**Your instructions:**
For the entries below, print exactly the lines between the line holding "(** The state" and the line holding "GetPoolIoStats => (e.(listed_pool_stats), d)", inclusive, and nothing else.
----------------
(* ===== verification/MetricsExporterSpec.v ===== *)
(** * What the metrics exporter shows

    A request is answered from what the io-engine answers to it, not from an earlier
    one; the latencies are exact, within their width. *)

From S2P Require Import Prelude JobApi Float64 MetricsExporter.
From stdpp Require Import base gmap list strings.
From Stdlib Require Import ZArith Lia.
Open Scope string_scope.

Module ExporterSpec.
Import F64 ExporterClient ExporterCache Collectors.

(** ** The io-engine and the environment of one request *)
Record Engine := mkEngine {
  node_name : option string;
  listed_pools : ext_error + list RpcPool;
  listed_pool_stats : ext_error + list IoStats;
  listed_nexus_stats : ext_error + list IoStats;
  listed_replica_stats : ext_error + list RpcReplicaIoStats
}.

(** The state is the cache, which nobody else locks. *)
Definition engine (e : Engine) : handler ExSig Data := λ c d,
  match c return ex_res c * Data with
  | EnvPodIp => (Some "10.0.0.1", d)
  | EnvNodeName => (e.(node_name), d)
  | Connect => (inr tt, d)
  | ListPools => (e.(listed_pools), d)
  | GetPoolIoStats => (e.(listed_pool_stats), d)
  | GetNexusIoStats => (e.(listed_nexus_stats), d)
  | GetReplicaIoStats => (e.(listed_replica_stats), d)
  | SetCache s v => (inr tt, set_slot d s v)
  | ReadCache => (inr d, d)
  | LogExporter _ | ExSleep _ => (tt, d)
  | HttpBind _ | HttpServe => (inr tt, d)
  end.

Definition is_u64 (z : Z) : Prop := (0 ≤ z < U64)%Z.
Definition answer {A} (r : ext_error + list A) : list A :=
  match r with inl _ => [] | inr l => l end.

(** ** Widths *)
(** The product of a tick and a million fits [u128], so only the last cast can lose. *)
Lemma ticks_to_time_spec tick rate :
  is_u64 tick → ticks_to_time tick rate =
    if decide (rate = 0)%Z then None else Some ((tick * 1000000 / rate) `mod` U64)%Z.
Proof.
  intros Ht. unfold ticks_to_time. destruct (Z.eqb_spec rate 0); case_decide; try done.
  unfold is_u64, U64, U128 in *. rewrite (Z.mod_small (tick * 1000000)); [done|lia].
Qed.

(** C38: The latencies of an I/O statistic are the ticks in microseconds, rounded down,
    and fit [u64], for every rate of a megahertz or more and all ticks; the conversion
    of a statistic panics exactly when its tick rate is zero. *)
Theorem latency_bounds (s : IoStats) :
  is_u64 s.(read_latency_ticks) → is_u64 s.(write_latency_ticks) → is_u64 s.(tick_rate) →
  (IoStat_from s = None ↔ s.(tick_rate) = 0%Z) ∧
  ((1000000 ≤ s.(tick_rate))%Z → ∃ st, IoStat_from s = Some st ∧
    (st.(read_latency_us) * s.(tick_rate) ≤ s.(read_latency_ticks) * 1000000
       < (st.(read_latency_us) + 1) * s.(tick_rate))%Z ∧
    (st.(write_latency_us) * s.(tick_rate) ≤ s.(write_latency_ticks) * 1000000
       < (st.(write_latency_us) + 1) * s.(tick_rate))%Z ∧
    is_u64 st.(read_latency_us) ∧ is_u64 st.(write_latency_us)).
Proof.
  intros Hr Hw Ht. unfold IoStat_from. rewrite !ticks_to_time_spec by done.
  destruct (decide (tick_rate s = 0%Z)) as [H0|H0]; cbn; split; try (intros; lia).
  - done.
  - done.
  - intros Hm. eexists; split; [done|]. cbn.
    assert (∀ t, is_u64 t → let q := ((t * 1000000 / tick_rate s) `mod` U64)%Z in
      (q * tick_rate s ≤ t * 1000000 < (q + 1) * tick_rate s)%Z ∧ is_u64 q) as Hq.
    { intros t [Ht0 Ht1]. cbn.
      assert (0 ≤ t * 1000000 / tick_rate s ≤ t)%Z.
      { split; [apply Z.div_pos; lia|]. apply Z.div_le_upper_bound; nia. }
      rewrite Z.mod_small by lia.
      pose proof (Z.div_mod (t * 1000000) (tick_rate s) H0).
      pose proof (Z.mod_pos_bound (t * 1000000) (tick_rate s)). unfold is_u64. nia. }
    destruct (Hq _ Hr), (Hq _ Hw). done.
Qed.

(** ** What a request shows *)
Definition rated (s : IoStats) : Prop := s.(tick_rate) ≠ 0%Z ∧
  is_u64 s.(read_latency_ticks) ∧ is_u64 s.(write_latency_ticks).
#[export] Instance rated_dec s : Decision (rated s).
Proof. unfold rated, is_u64. apply _. Defined.

(** The samples of an I/O statistic: name, value *)
Definition io_samples (subsystem : string) (s : IoStats) : list (string * Z) :=
  (λ nv, (subsystem +:+ "_" +:+ nv.1, nv.2)) <$>
  [("bytes_read", s.(io_bytes_read)); ("num_read_ops", s.(io_num_read_ops));
   ("bytes_written", s.(io_bytes_written)); ("num_write_ops", s.(io_num_write_ops));
   ("read_latency_us", (s.(read_latency_ticks) * 1000000 / s.(tick_rate)) `mod` U64);
   ("write_latency_us", (s.(write_latency_ticks) * 1000000 / s.(tick_rate)) `mod` U64)]%Z.
Definition pool_samples (p : RpcPool) : list (string * Z) :=
  [("diskpool_total_size_bytes", p.(rpc_capacity)); ("diskpool_used_size_bytes", p.(rpc_used));
   ("diskpool_committed_size_bytes", p.(rpc_committed));
   ("diskpool_status", p.(rpc_state) `mod` U64)]%Z.

(** [shown e node n ls v]: the metric [n] has the value [v] for the labels [ls]. *)
Inductive shown (e : Engine) (node : string) : string → list (string * string) → f64 → Prop :=
| shown_pool p n v : p ∈ answer e.(listed_pools) → (n, v) ∈ pool_samples p →
    shown e node n [("node", node); ("name", p.(rpc_name))] (of_Z v)
| shown_pool_io s n v : s ∈ answer e.(listed_pool_stats) → (n, v) ∈ io_samples "diskpool" s →
    shown e node n [("node", node); ("name", s.(io_name))] (of_Z v)
| shown_nexus s n v : s ∈ answer e.(listed_nexus_stats) → (n, v) ∈ io_samples "volume" s →
    shown e node n [("node", node); ("pv_name", "pvc-" +:+ s.(io_name))] (of_Z v)
| shown_replica r id s n v : r ∈ answer e.(listed_replica_stats) →
    r.(rpc_entity_id) = Some id → r.(rpc_stats) = Some s → (n, v) ∈ io_samples "replica" s →
    shown e node n [("node", node); ("name", s.(io_name)); ("pv_name", "pvc-" +:+ id)] (of_Z v).

(** ** The fetch *)
Definition stat_of (s : IoStats) : IoStat :=
  mkIoStat s.(io_name) s.(io_bytes_read) s.(io_num_read_ops) s.(io_bytes_written)
    s.(io_num_write_ops) ((s.(read_latency_ticks) * 1000000 / s.(tick_rate)) `mod` U64)%Z
    ((s.(write_latency_ticks) * 1000000 / s.(tick_rate)) `mod` U64)%Z.
Definition replica_of (r : RpcReplicaIoStats) : option ReplicaIoStat :=
  s ← r.(rpc_stats); id ← r.(rpc_entity_id); Some (mkReplicaIoStat id (stat_of s)).
(** What the cache holds after the fetch *)
Definition fetched (e : Engine) : Data :=
  mkData (PoolInfo_from <$> answer e.(listed_pools)) (stat_of <$> answer e.(listed_pool_stats))
    (stat_of <$> answer e.(listed_nexus_stats)) (omap replica_of (answer e.(listed_replica_stats))).

Definition rated_answers (e : Engine) : Prop :=
  Forall rated (answer e.(listed_pool_stats)) ∧ Forall rated (answer e.(listed_nexus_stats)) ∧
  Forall (λ r, match r.(rpc_stats) with Some s => rated s | None => True end)
    (answer e.(listed_replica_stats)).

Lemma IoStat_from_rated s : rated s → IoStat_from s = Some (stat_of s).
Proof.
  intros (H0 & Hr & Hw). unfold IoStat_from.
  rewrite !ticks_to_time_spec by done. by rewrite !decide_False.
Qed.

Lemma mapM_stats l : Forall rated l → mapM IoStat_from l = Some (stat_of <$> l).
Proof.
  induction 1 as [|s l Hs Hl IH]; [done|]. cbn. by rewrite IoStat_from_rated, IH.
Qed.

Lemma mapM_replicas l :
  Forall (λ r, match r.(rpc_stats) with Some s => rated s | None => True end) l →
  ∃ rs, mapM ReplicaIoStat_try_from l = Some rs ∧
    omap (λ r : ExporterError + ReplicaIoStat, match r with inr s => Some s | inl _ => None end) rs
      = omap replica_of l.
Proof.
  induction 1 as [|r l Hr Hl (rs & Hm & Ho)]; [by exists []|]. cbn.
  unfold ReplicaIoStat_try_from, replica_of in *.
  destruct (rpc_stats r) as [s|]; cbn; [destruct (rpc_entity_id r); cbn|].
  - rewrite IoStat_from_rated by done; cbn. rewrite Hm; cbn. eexists; split; [done|]. cbn. by rewrite Ho.
  - rewrite Hm. eexists; split; [done|]. cbn. by rewrite Ho.
  - rewrite Hm. eexists; split; [done|]. cbn. by rewrite Ho.
Qed.

Section Fresh.
Variable e : Engine.
Hypothesis Hrated : rated_answers e.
----------------
**Answer section:**
(** The state is the cache, which nobody else locks. *)
Definition engine (e : Engine) : handler ExSig Data := λ c d,
  match c return ex_res c * Data with
  | EnvPodIp => (Some "10.0.0.1", d)
  | EnvNodeName => (e.(node_name), d)
  | Connect => (inr tt, d)
  | ListPools => (e.(listed_pools), d)
  | GetPoolIoStats => (e.(listed_pool_stats), d)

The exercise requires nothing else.